L’self-medication consists, for patients, of treating their daily ailments without going through the doctor, whether by going directly to the pharmacy to get the necessary drugs or by drawing on family reserves.
Without medical prescription
Which, translated into institutional language, gives the following definition adopted by the Council of the Order of Physicians: “Self-medication is the use, without medical prescription, by people for themselves or for their loved ones and of their own initiative, of medicinal products considered as such and having received marketing authorization (MA), with the possibility of assistance and advice from the pharmacist. »
Family or officinal medication
These remedies are said to be “optional medical prescription”.
Some may be reimbursable if prescribed by a doctor, but they are never self-medication. Purists also distinguish “family medication” from “officinal medication”, the latter concerning the care offered by the pharmacist to whom their problem is exposed. For the past five years, pharmacies have also been able to provide patients with medicines “over the counter”, which are completely free to access. Around 450 specialties are concerned among the approximately 4,000 products available without a prescription (out of the 9,500 specialties in total sold in pharmacies).
An expanding practice
The public authorities encourage it because they see it as a source of savings. It avoids consultations with the general practitioner and therefore limits the costs for social security.

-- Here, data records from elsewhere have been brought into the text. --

(** The line a failed lookup prints, if it prints one. *)
Definition failureLine (r : Fetch UserProfile) : option string :=
  match r with
  | DoErr e => Some (Join ["Error fetching user profile:"; e] " " +:+ nl)
  | ReadErr e => Some (Join ["Error reading user profile response:"; e] " " +:+ nl)
  | DecodeErr e => Some (Join ["Error decoding user profile JSON:"; e] " " +:+ nl)
  | Decoded _ => None
  end.

(** The answer names no user. *)
Definition failed (r : Fetch UserProfile) : bool :=
  match r with
  | Decoded p => negb (OK p)
  | _ => true
  end.

(** The world after a failed lookup: the request sent, the line printed. *)
Definition afterFailure (userID : string) (s : Session) : Session :=
  let w := addRequest (lookupRequest userID s) (world s) in
  setWorld (from_option (fun l => addOutput l w) w
              (failureLine (lookupAnswer userID s))) s.

End Resolver.

Arguments afterFailure : simpl never.

Ltac resolver_unfold :=
  repeat (progress unfold getUserName, rememberName, saveConfig, liftW, send,
            Println, Print, lookupAnswer, lookupRequest, afterFailure, missed in * );
  munfold.

Section ResolverPaths.
Context `{Environment}.


Lemma getUserName_session_hit userID name s :
  userID <> "" -> userCache s !! userID = Some name ->
  getUserName userID s = (Ret name, s).
Proof. intros Hne Hs. resolver_unfold. by rewrite decide_False, Hs. Qed.

Lemma getUserName_config_hit userID name s :
  userID <> "" -> userCache s !! userID = None ->
  lookupNil (UserCache (config (world s))) userID = Some name ->
  getUserName userID s = (Ret name, cacheName userID name s).
Proof. intros Hne Hs Hc. resolver_unfold. by rewrite decide_False, Hs, Hc. Qed.

Lemma getUserName_failure userID s :
  userID <> "" -> missed userID s -> failed (lookupAnswer userID s) = true ->
  getUserName userID s = (Ret "Unknown", afterFailure userID s).
Proof.
  intros Hne [Hs Hc] Hf. resolver_unfold. rewrite decide_False, Hs, Hc by done.
  simpl. destruct (usersInfo _ _) as [e|e|e|p]; simpl in *; [done..|].
  by destruct (OK p).
Qed.

(** The state after the server named [userID]: the request sent, both
    caches updated, the configuration saved. *)
Definition afterSuccess (userID name : string) (m : gmap string string)
  (s : Session) : Session :=
  let w := addRequest (lookupRequest userID s) (world s) in
  {| world := (saveConfig
                 (setConfig (withUserCache (<[userID := name]> m) (config w)) w)).2;
     userCache := <[userID := name]> (userCache s) |}.

Lemma getUserName_success userID s p m :
  userID <> "" -> missed userID s ->
  lookupAnswer userID s = Decoded p -> OK p = true ->
  UserCache (config (world s)) = Some m ->
  getUserName userID s = (Ret (RealName p), afterSuccess userID (RealName p) m s).
Proof.
  intros Hne [Hs Hc] Ha Hok Hm. unfold afterSuccess. resolver_unfold.
  rewrite decide_False, Hs, Hc by done. simpl. rewrite Ha, Hok. simpl.
  rewrite Hm. by destruct createFails, writeFails.
Qed.

Lemma getUserName_nil_map userID s p :
  userID <> "" -> missed userID s ->
  lookupAnswer userID s = Decoded p -> OK p = true ->
  UserCache (config (world s)) = None ->
  (getUserName userID s).1 = Panic "assignment to entry in nil map".
Proof.
  intros Hne [Hs Hc] Ha Hok Hm. resolver_unfold.
  rewrite decide_False, Hs, Hc by done. simpl. rewrite Ha, Hok. simpl.
  by rewrite Hm.
Qed.

(** The state in which the write to a nil map panics: the request is
    sent and the session cache already holds the name. *)
Definition afterNilMap (userID name : string) (s : Session) : Session :=
  cacheName userID name
    (setWorld (addRequest (lookupRequest userID s) (world s)) s).

Lemma getUserName_nil_map_state userID s p :
  userID <> "" -> missed userID s ->
  lookupAnswer userID s = Decoded p -> OK p = true ->
  UserCache (config (world s)) = None ->
  (getUserName userID s).2 = afterNilMap userID (RealName p) s.
Proof.
  intros Hne [Hs Hc] Ha Hok Hm. unfold afterNilMap. resolver_unfold.
  rewrite decide_False, Hs, Hc by done. simpl. rewrite Ha, Hok. simpl.
  by rewrite Hm.
Qed.

End ResolverPaths.

Arguments afterSuccess : simpl never.
Arguments afterNilMap : simpl never.

(** ** The resolver as a relation

    [Resolves userID s o s']: from state [s], resolving [userID] ends
    with outcome [o] in state [s'].  One rule per path of the code. *)

Section ResolverSpec.
Context `{Environment}.

Inductive Resolves : string -> Session -> Outcome string -> Session -> Prop :=
| ResolveEmpty s :
    Resolves "" s (Ret "Unknown") s
| ResolveSession userID name s :
    userID <> "" -> userCache s !! userID = Some name ->
    Resolves userID s (Ret name) s
| ResolveConfig userID name s :
    userID <> "" -> userCache s !! userID = None ->
    lookupNil (UserCache (config (world s))) userID = Some name ->
    Resolves userID s (Ret name) (cacheName userID name s)
| ResolveFailure userID s :
    userID <> "" -> missed userID s -> failed (lookupAnswer userID s) = true ->
    Resolves userID s (Ret "Unknown") (afterFailure userID s)
| ResolveRemote userID s p m :
    userID <> "" -> missed userID s ->
    lookupAnswer userID s = Decoded p -> OK p = true ->
    UserCache (config (world s)) = Some m ->
    Resolves userID s (Ret (RealName p)) (afterSuccess userID (RealName p) m s)
| ResolveNilMap userID s p :
    userID <> "" -> missed userID s ->
    lookupAnswer userID s = Decoded p -> OK p = true ->
    UserCache (config (world s)) = None ->
    Resolves userID s (Panic "assignment to entry in nil map")
      (afterNilMap userID (RealName p) s).

(** Both caches agree: what [fetchMessages] establishes when it copies
    the configuration's cache into a fresh map. *)
Definition coherent (s : Session) : Prop :=
  UserCache (config (world s)) = Some (userCache s).

(** The configuration file holds the configuration in memory. *)
Definition persisted (s : Session) : Prop :=
  configFile (world s) = Holds (config (world s)).

Lemma failed_false r : failed r = false -> exists p, r = Decoded p /\ OK p = true.
Proof. destruct r as [| | |p]; simpl; try done. destruct (OK p) eqn:E; eauto. Qed.

Lemma saveConfig_config w : config (saveConfig w).2 = config w.
Proof. unfold saveConfig. munfold. by destruct createFails, writeFails. Qed.

Lemma saveConfig_requests w : requests (saveConfig w).2 = requests w.
Proof. unfold saveConfig. munfold. by destruct createFails, writeFails. Qed.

Laboratories have a new market, which is all the more interesting as prices are free and advertising to the public is authorised. It allows them to relaunch medications old or whose health insurance has canceled reimbursement (venotonics, expectorants, etc.), judging their medical service rendered insufficient.
Patients gain above all in time and autonomy.
Another motivation: do not neglect any possibility to stay in good health, which is reflected in particular in the boom of food supplements.